De ces faits non communs la merveille profonde,
Qui par la main d’un seul étonnoit tout le monde,
Et tant d’autres encor, me devoient avertir
Que, si pour leur auteur j’endurois de l’outrage,
Le même qui les fit, en faisant davantage,
Quand on m’offenseroit me pouvoit garantir.

Mais, troublé par les ans, j’ai souffert que la crainte
Loin encore du mal, ait découvert ma feinte,
Et sortant promptement de mon sens et de moi,
Ne me suis aperçu qu’un destin favorable
M’offroit en ce danger un sujet honorable
D’acquérir par ma perte un triomphe à ma foi.

Que je porte d’envie à la troupe innocente
De ceux qui, massacrés d’une main violente,
Virent dès le matin leur beau jour accourci[1] !
Le fer qui les tua leur donna cette grace,
Que si de faire bien ils n’eurent pas l’espace,
Ils n’eurent pas le temps de faire mal aussi.

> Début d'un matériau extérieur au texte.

(** Answers the calls in sight, each in both ways, and lets a [catch]
    block look at the value it caught, whatever that value is. *)
Ltac answer handle :=
  repeat first
    [ match goal with
      | |- context [handle ?T ?c ?s] =>
          let e := fresh "e" in
          let v := fresh "v" in
          let s' := fresh "s" in
          let E := fresh "E" in
          destruct (handle T c s) as [[e|v] s'] eqn:E; cbn
      end
    | match goal with
      | |- context [message_includes ?e _] =>
          is_var e; destruct e as [[?|]|? ?| |]; cbn
      | |- context [Js.includes ?m ?t] => destruct (Js.includes m t); cbn
      | |- context [negb ?b] => destruct b; cbn
      | |- context [bd_isVerified ?b] => destruct (bd_isVerified b); cbn
      end ].

Section Coordinator.

Context {S : Type}.
Variable handle : forall T : Type, Call T -> S -> (Error + T) * S.
Variable clock : S -> Z.

(** Runs the refresh that ends a path, if there is one. *)
Ltac reload r :=
  repeat (rewrite run_bind || rewrite run_try_catch);
  match goal with
  | |- context [run handle clock (loadClaims r) ?w0] =>
      let w' := fresh "w'" in
      let tr := fresh "tr" in
      destruct (loadClaims_run handle clock r w0)
        as (w' & tr & Hrun & Htr & Hrd & _);
      cbn in Htr; rewrite Hrun; cbn
  end.


(** C3, on the code. When the [encrypt] step of [createClaim] fails, no
    transaction is sent to the ledger and the claims of the repository
    are unchanged, whatever the rejection.  The status shows an error
    when the rejection is a value whose [message] is a string or is
    absent; when it is [null], [undefined] or a value with another kind
    of message, the [catch] block throws while it reads the message,
    [createClaim] rejects and the status still shows the pending
    creation. *)
Theorem createClaim_encrypt_fails :
  forall (r : Render) (w : World) (e : Error) (s1 s2 : S),
    isConnected r = true ->
    has_address r = true ->
    handle _ GetContractWithSigner (ext w) = (inr true, s1) ->
    handle _ (Encrypt (contractAddress r) (address_of r) (amount_of r)) s1
    = (inl e, s2) ->
    (exists tr,
       trace (snd (run handle clock (createClaim r) w))
       = (trace w ++ tr)%list
       /\ filter is_write tr = []
       /\ submitted_ids tr = [])
    /\ claims (ui (snd (run handle clock (createClaim r) w)))
       = claims (ui w)
    /\ match e with
       | mkError _ =>
           fst (run handle clock (createClaim r) w) = inr tt
           /\ TransactionStatus.visible
                (transactionStatus
                   (ui (snd (run handle clock (createClaim r) w))))
              = true
           /\ TransactionStatus.status
                (transactionStatus
                   (ui (snd (run handle clock (createClaim r) w))))
              = error
       | _ =>
           (exists e', fst (run handle clock (createClaim r) w) = inl e')
           /\ transactionStatus
                (ui (snd (run handle clock (createClaim r) w)))
              = creating_status
       end.
Proof.
  intros r w e s1 s2 Hc Ha Hsg Henc.
  unfold createClaim. rewrite Hc, Ha. cbn.
  rewrite Hsg. cbn. fold (amount_of r). rewrite Henc. cbn.
  destruct e as [[m|]|sh t| |]; cbn;
    try (destruct (Js.includes m "user rejected transaction"); cbn);
    (split; [eexists; rewrite <- ?app_assoc; cbn;
             split; [reflexivity|]; cbn; auto|]);
    repeat split; eexists; reflexivity.
Qed.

De ces jeunes guerriers la flotte vagabonde
Alloit courre fortune aux orages du monde,
Et déjà pour voguer abandonnoit le bord,
Quand l’aguet d’un pirate arrêta leur voyage ;

  1. Cette image charmante, et devenue commune, est exprimée de la manière la plus fraîche et la plus heureuse. Il suffit presque de ce mauvais poème-la pour voir que Malherbe était né à la poésie française. A. Chénier.